Recycling, hydrogen key pillars of diversification strategy
The UCP is betting on hydrogen and recycling as it lays plans to diversify the province’s energy sector.
The government’s new Natural Gas Vision and Strategy will encourage new business development in petrochemical manufacturing, LNG and hydrogen production,
and plastics recycling.
Premier Jason Kenney, Energy Minister Sonya Savage and Natural Gas and Electricity Associate Minister Dale Nally were at ATCO’s heavy repair depot in Edmonton with CEO Nancy Southern, who sat on the province’s economic recovery council.
The plan is to generate jobs and wealth for the province by seeking out new development arenas within the natural gas chain.
That includes continuing to boost the manufacturing of plastics, made from petrochemicals, while also positioning the province as a leader in plastics recycling, an increasingly in-demand sector.
“Alberta can utilize its petrochemical and research and innovation sectors to capitalize on this opportunity,” the strategy states.
The UCP’s goal is to position Alberta as the “Western North America centre of excellence for plastics diversion and recycling” by 2030.
The government estimates if the industry recaptures the 95 per cent of plastic packaging that is currently thrown away, it could be worth $100 billion to $150 billion annually.
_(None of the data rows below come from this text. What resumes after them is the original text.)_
(** * Pareto-front approximation and cache of SBArchOpt

    A shallow embedding of [sb_arch_opt/pareto_front.py]
    ([CachedParetoFrontMixin]): the cache key and path, the choice between
    exhaustive evaluation and repeated NSGA2 runs, the merge of the runs'
    fronts, the de-duplication and the crowding-distance reduction, and the
    pickle cache on disk.

    Objective values are compared with [<], [>] and [==] only; they are
    modelled as exact integers (any finite set of finite floats embeds in
    [Z] after scaling, and the crowding distance is invariant under positive
    scaling).  A front, a 2-D array, is the list of its rows. *)

From Stdlib Require Import ZArith QArith List Bool Lia Permutation Sorted Ascii String.
From stdpp Require Import base gmap strings.
Import ListNotations.

#[local] Open Scope Z_scope.

(** ** Objective rows and Pareto dominance *)

Definition row := list Z.
Definition front := list row.

(** [pymoo.util.dominator]: [a] dominates [b] when it is smaller somewhere and
    larger nowhere ([any(a < b) and not any(a > b)], epsilon 0). *)
Definition any_lt (a b : row) : bool :=
  List.existsb (fun p => fst p <? snd p) (List.combine a b).

Definition dominates (a b : row) : bool :=
  any_lt a b && negb (any_lt b a).

(** Row [f] has a dominator among the rows of [F]. *)
Definition is_dominated (F : front) (f : row) : bool :=
  List.existsb (fun g => dominates g f) F.

(** [pf[idx, :]]: the rows at the given indices, in that order.  The indices
    used below come from a non-dominated sort or an argsort of the same array
    and are in range. *)
Definition take_rows (pf : front) (idx : list nat) : front :=
  List.map (fun i => List.nth i pf []) idx.

(** [NonDominatedSorting().do(F, only_non_dominated_front=True)]: the indices
    of the rows no other row dominates, ascending.  The arrays it is given
    here, an evaluated population and fronts returned by runs, have rows. *)
Definition non_dominated_indices (F : front) : list nat :=
  List.filter (fun i => negb (is_dominated F (List.nth i F [])))
              (List.seq 0 (List.length F)).

(** [F[NonDominatedSorting().do(F, only_non_dominated_front=True), :]] *)
Definition non_dominated_front (F : front) : front :=
  take_rows F (non_dominated_indices F).

(** No row of [F] is dominated by a row of [F]. *)
Definition mutually_non_dominated (F : front) : Prop :=
  forall f g, In f F -> In g F -> dominates g f = false.

(** All rows have [n_obj] columns. *)
Definition is_matrix (n_obj : nat) (F : front) : Prop :=
  Forall (fun f => List.length f = n_obj) F.

(** ** [np.unique(pf, axis=0)]: rows sorted lexicographically, duplicates dropped *)

Fixpoint row_compare (a b : row) : comparison :=
  match a, b with
  | [], [] => Eq
  | [], _ :: _ => Lt
  | _ :: _, [] => Gt
  | x :: a', y :: b' =>
      match x ?= y with
      | Eq => row_compare a' b'
      | c => c
      end
  end.

Definition row_lt (a b : row) : Prop := row_compare a b = Lt.

Fixpoint insert_row (f : row) (pf : front) : front :=
  match pf with
  | [] => [f]
  | g :: pf' =>
      match row_compare f g with
      | Lt => f :: pf
      | Eq => pf
      | Gt => g :: insert_row f pf'
      end
  end.

Definition np_unique (pf : front) : front :=
  List.fold_right insert_row [] pf.

(** ** Crowding distances and [np.argsort] *)

(** A crowding distance: a finite value or [+inf] (pymoo replaces NaN by 0). *)
Inductive score : Type :=
  | Finite (q : Q)
  | Infinite.

Definition score_leb (s t : score) : bool :=
  match s, t with
  | _, Infinite => true
  | Infinite, Finite _ => false
  | Finite p, Finite q => Qle_bool p q
  end.

Definition score_ltb (s t : score) : bool := negb (score_leb t s).

Fixpoint insert_index (key : nat -> score) (i : nat) (l : list nat) : list nat :=
  match l with
  | [] => [i]
  | j :: l' =>
      if score_leb (key i) (key j) then i :: l else j :: insert_index key i l'
  end.

(** [np.argsort(v)] for the vector [v] of length [n] given by [key]: the
    indices [0..n-1] in ascending order of their value, ties in index order.
    (The default sort of numpy is not stable and may order the indices of
    equal values otherwise; the properties proved of [argsort] are those of
    any ascending order of the indices.) *)
Definition argsort (n : nat) (key : nat -> score) : list nat :=
  List.fold_right (insert_index key) [] (List.seq 0 n).

(** ** The size reduction (lines 95-100) *)

Section Reduction.

(** [calc_crowding_distance] of pymoo, one distance per row:
    [crowding pf i] is entry [i] of [calc_crowding_distance(pf)]. *)
Variable crowding : front -> nat -> score.

(** [np.argsort(calc_crowding_distance(pf))] *)
Definition crowding_order (pf : front) : list nat :=
  argsort (List.length pf) (crowding pf).

(** One pass of the loop body:
    [pf = pf[np.argsort(calc_crowding_distance(pf))[1:], :]]. *)
Definition reduce_step (pf : front) : front :=
  take_rows pf (List.tl (crowding_order pf)).

(** [for _ in range(k): ...], keeping the array before each pass. *)
Fixpoint reduce_loop (k : nat) (pf : front) : list front * front :=
  match k with
  | O => ([], pf)
  | S k' =>
      let '(seen, out) := reduce_loop k' (reduce_step pf) in
      (pf :: seen, out)
  end.

(** Lines 96-100: the passes made (the array each one started from) and the
    array left.  [n_pts_keep] is a Python int or [None]. *)
Definition reduce_front (pf : front) (n_pts_keep : option Z)
  : list front * front :=
  match n_pts_keep with
  | None => ([], pf)
  | Some k =>
      if Z.of_nat (List.length pf) >? k
      then reduce_loop (Z.to_nat (Z.of_nat (List.length pf) - k)) pf
      else ([], pf)
  end.

(** Lines 95-100. *)
Definition finalize_front (pf : front) (n_pts_keep : option Z) : front :=
  snd (reduce_front (np_unique pf) n_pts_keep).

End Reduction.

(** ** A model of pymoo's [calc_crowding_distance]

    Used for the concrete examples below; the theorems about the reduction
    hold for any crowding function.  It follows pymoo 0.6 on an array without
    duplicate rows (line 95 removes them): per objective the rows are sorted
    (stable), each row gets the distance to its predecessor plus the distance
    to its successor divided by the objective's range ([+inf] at both ends, 0
    when the range is 0), and the distances are averaged over the objectives.
    Arrays of at most two rows get [+inf] everywhere.  (Versions of pymoo
    that store 1e14 in place of [+inf] give the same order.) *)

Definition score_add (s t : score) : score :=
  match s, t with
  | Finite p, Finite q => Finite (p + q)
  | _, _ => Infinite
  end.

Definition score_scale (s : score) (d : Q) : score :=
  match s with
  | Finite p => Finite (p / d)
  | Infinite => Infinite
  end.

Fixpoint insert_index_Z (key : nat -> Z) (i : nat) (l : list nat) : list nat :=
  match l with
  | [] => [i]
  | j :: l' => if key i <=? key j then i :: l else j :: insert_index_Z key i l'
  end.

(** [np.argsort(col, kind='mergesort')] *)
Definition argsort_Z (col : list Z) : list nat :=
  List.fold_right (insert_index_Z (fun i => List.nth i col 0)) []
                  (List.seq 0 (List.length col)).

Fixpoint position_of (i : nat) (l : list nat) : nat :=
  match l with
  | [] => O
  | j :: l' => if Nat.eqb i j then O else S (position_of i l')
  end.

(** The share of one objective in the distance of each row. *)
Definition column_distances (col : list Z) : list score :=
  let I := argsort_Z col in
  let sorted := List.map (fun i => List.nth i col 0) I in
  let n := List.length col in
  let norm := List.last sorted 0 - List.hd 0 sorted in
  List.map
    (fun i =>
       let r := position_of i I in
       if norm =? 0 then Finite 0
       else if Nat.eqb r 0 || Nat.eqb r (n - 1) then Infinite
       else
         let here := List.nth r sorted 0 in
         let to_last := here - List.nth (r - 1) sorted 0 in
         let to_next := List.nth (r + 1) sorted 0 - here in
         Finite (inject_Z to_last / inject_Z norm
                 + inject_Z to_next / inject_Z norm)%Q)
    (List.seq 0 n).

Definition calc_crowding_distance (F : front) : list score :=
  let n_points := List.length F in
  let n_obj := List.length (List.hd [] F) in
  if (n_points <=? 2)%nat then List.repeat Infinite n_points
  else
    let per_objective :=
      List.map (fun j => column_distances (List.map (fun f => List.nth j f 0) F))
               (List.seq 0 n_obj) in
    List.map
      (fun i =>
         score_scale
           (List.fold_left score_add
              (List.map (fun col => List.nth i col Infinite) per_objective)
              (Finite 0))
           (inject_Z (Z.of_nat n_obj)))
      (List.seq 0 n_points).

Definition pymoo_crowding (F : front) (i : nat) : score :=
  List.nth i (calc_crowding_distance F) Infinite.

Definition score_eqb (s t : score) : bool := score_leb s t && score_leb t s.

(** ** [hashlib.md5] (RFC 1321) on bytes, words as [Z] modulo 2^32 *)

Module MD5.

Definition add32 (a b : Z) : Z := (a + b) mod 2 ^ 32.

Definition rotl32 (x c : Z) : Z :=
  Z.lor (Z.shiftl x c mod 2 ^ 32) (Z.shiftr x (32 - c)).

Definition not32 (x : Z) : Z := Z.lxor x 4294967295.

Definition shifts : list Z :=
  [7; 12; 17; 22; 7; 12; 17; 22; 7; 12; 17; 22; 7; 12; 17; 22;
   5; 9; 14; 20; 5; 9; 14; 20; 5; 9; 14; 20; 5; 9; 14; 20;
   4; 11; 16; 23; 4; 11; 16; 23; 4; 11; 16; 23; 4; 11; 16; 23;
   6; 10; 15; 21; 6; 10; 15; 21; 6; 10; 15; 21; 6; 10; 15; 21].

Definition sines : list Z :=
  [0xd76aa478; 0xe8c7b756; 0x242070db; 0xc1bdceee;
   0xf57c0faf; 0x4787c62a; 0xa8304613; 0xfd469501;
   0x698098d8; 0x8b44f7af; 0xffff5bb1; 0x895cd7be;
   0x6b901122; 0xfd987193; 0xa679438e; 0x49b40821;
   0xf61e2562; 0xc040b340; 0x265e5a51; 0xe9b6c7aa;
   0xd62f105d; 0x02441453; 0xd8a1e681; 0xe7d3fbc8;
   0x21e1cde6; 0xc33707d6; 0xf4d50d87; 0x455a14ed;
   0xa9e3e905; 0xfcefa3f8; 0x676f02d9; 0x8d2a4c8a;
   0xfffa3942; 0x8771f681; 0x6d9d6122; 0xfde5380c;
   0xa4beea44; 0x4bdecfa9; 0xf6bb4b60; 0xbebfbc70;
   0x289b7ec6; 0xeaa127fa; 0xd4ef3085; 0x04881d05;
   0xd9d4d039; 0xe6db99e5; 0x1fa27cf8; 0xc4ac5665;
   0xf4292244; 0x432aff97; 0xab9423a7; 0xfc93a039;
   0x655b59c3; 0x8f0ccc92; 0xffeff47d; 0x85845dd1;
   0x6fa87e4f; 0xfe2ce6e0; 0xa3014314; 0x4e0811a1;
   0xf7537e82; 0xbd3af235; 0x2ad7d2bb; 0xeb86d391].

(** Little-endian bytes of a word, and back. *)
Definition word_bytes (n : nat) (w : Z) : list Z :=
  List.map (fun k => Z.shiftr w (8 * Z.of_nat k) mod 256) (List.seq 0 n).

Definition bytes_word (bs : list Z) : Z :=
  List.fold_right (fun b acc => b + 256 * acc) 0 bs.

(** The message, 0x80, zeros up to 56 modulo 64, and the bit length. *)
Definition pad (msg : list Z) : list Z :=
  let len := Z.of_nat (List.length msg) in
  let zeros := Z.to_nat ((55 - len) mod 64) in
  msg ++ [128] ++ List.repeat 0 zeros ++ word_bytes 8 ((8 * len) mod 2 ^ 64).

Fixpoint chunks (fuel : nat) (bs : list Z) : list (list Z) :=
  match fuel, bs with
  | S fuel', _ :: _ => List.firstn 64 bs :: chunks fuel' (List.skipn 64 bs)
  | _, _ => []
  end.

Definition words (chunk : list Z) : list Z :=
  List.map (fun k => bytes_word (List.firstn 4 (List.skipn (4 * k) chunk)))
           (List.seq 0 16).

Definition state : Type := Z * Z * Z * Z.

Definition round (M : list Z) (st : state) (i : nat) : state :=
  let '(A, B, C, D) := st in
  let iz := Z.of_nat i in
  let '(F, g) :=
    if iz <? 16 then (Z.lor (Z.land B C) (Z.land (not32 B) D), iz)
    else if iz <? 32 then
      (Z.lor (Z.land D B) (Z.land (not32 D) C), (5 * iz + 1) mod 16)
    else if iz <? 48 then (Z.lxor B (Z.lxor C D), (3 * iz + 5) mod 16)
    else (Z.lxor C (Z.lor B (not32 D)), (7 * iz) mod 16) in
  let F' := add32 (add32 (add32 F A) (List.nth i sines 0))
                  (List.nth (Z.to_nat g) M 0) in
  (D, add32 B (rotl32 F' (List.nth i shifts 0)), B, C).

Definition compress (st : state) (chunk : list Z) : state :=
  let '(a0, b0, c0, d0) := st in
  let '(A, B, C, D) :=
    List.fold_left (round (words chunk)) (List.seq 0 64) st in
  (add32 a0 A, add32 b0 B, add32 c0 C, add32 d0 D).

Definition digest (msg : list Z) : list Z :=
  let padded := pad msg in
  let '(a, b, c, d) :=
    List.fold_left compress (chunks (List.length padded) padded)
      (0x67452301, 0xefcdab89, 0x98badcfe, 0x10325476) in
  word_bytes 4 a ++ word_bytes 4 b ++ word_bytes 4 c ++ word_bytes 4 d.

Definition hex_digit (n : Z) : ascii :=
  ascii_of_nat (Z.to_nat (if n <? 10 then 48 + n else 87 + n)).

Definition hex_of_byte (b : Z) : list ascii :=
  [hex_digit (b / 16 mod 16); hex_digit (b mod 16)].

(** [hashlib.md5(data).hexdigest()] *)
Definition hexdigest (msg : list Z) : string :=
  string_of_list_ascii (List.flat_map hex_of_byte (digest msg)).

End MD5.

Definition bytes_of_ascii_text (s : string) : list Z :=
  List.map (fun c => Z.of_nat (nat_of_ascii c)) (list_ascii_of_string s).

(** ** Python strings

    A [str] is modelled as a [string] of code points below 256. *)

Definition code (c : ascii) : nat := nat_of_ascii c.

(** [str.lower] on one character. *)
Definition lower_char (c : ascii) : ascii :=
  let n := code c in
  if ((65 <=? n) && (n <=? 90)
      || (192 <=? n) && (n <=? 222) && negb (n =? 215))%nat
  then ascii_of_nat (n + 32) else c.

(** [str.isspace] on one character. *)
Definition is_space (c : ascii) : bool :=
  let n := code c in
  ((9 <=? n) && (n <=? 13) || (28 <=? n) && (n <=? 32)
   || (n =? 133) || (n =? 160))%nat.

Fixpoint lstrip (p : ascii -> bool) (s : list ascii) : list ascii :=
  match s with
  | c :: s' => if p c then lstrip p s' else s
  | [] => []
  end.

Definition rstrip (p : ascii -> bool) (s : list ascii) : list ascii :=
  List.rev (lstrip p (List.rev s)).

(** [s.lower().strip()] *)
Definition lower_strip (s : list ascii) : list ascii :=
  rstrip is_space (lstrip is_space (List.map lower_char s)).

(** The character class [[0-9a-z]]. *)
Definition is_key_char (c : ascii) : bool :=
  let n := code c in
  ((48 <=? n) && (n <=? 57) || (97 <=? n) && (n <=? 122))%nat.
“Plastics are not a problem, waste is the problem,” Nally said.
Tactics include investing in research and pilot projects that advance plastics recycling methods and allowing Alberta to grow its plastics feedstock “watershed” to allow sufficient economies of scale to facilitate advanced chemical recycling opportunities.
However, the federal government is poised to throw a wrench in at least some of these plans. The Globe and Mail is reporting Ottawa will announce a plan today to add plastics to its toxic chemicals list, and roll out a preliminary list of banned single-use plastic items.
Hydrogen build out
The growing demand for hydrogen offers a “new strategic opportunity” for Alberta, per the government.
By producing hydrogen that can be deployed in the transportation, home-heating and industrial fuel sectors, the province can help Canada achieve its Paris targets, the strategy states, while bolstering the province’s economy.
The goal is to have large-scale hydrogen production happening across the province by 2030 — and a system in place to export the product to Canada, North America and globally by 2040.
Nally said he aims to grow the sector by more than $30 billion over the next decade.
The UCP’s first steps are to develop a roadmap of the hydrogen market, work with other western provinces to align their policies, and establish joint federal, provincial and private sector funding pathways “to stimulate initial build-out.”
However, Premier Kenney said the strategy isn’t reliant on subsidies. “Most of what we’re talking about doesn’t cost taxpayers a dime,” he told reporters Tuesday.
Next year, ATCO will open a plant near Fort Saskatchewan that will mix “blue hydrogen” with the natural gas supply to reduce emissions.
In August, an analysis by the Petroleum Economist said the government would be better to pursue hydrogen over petrochemical diversification as plastics face growing opposition.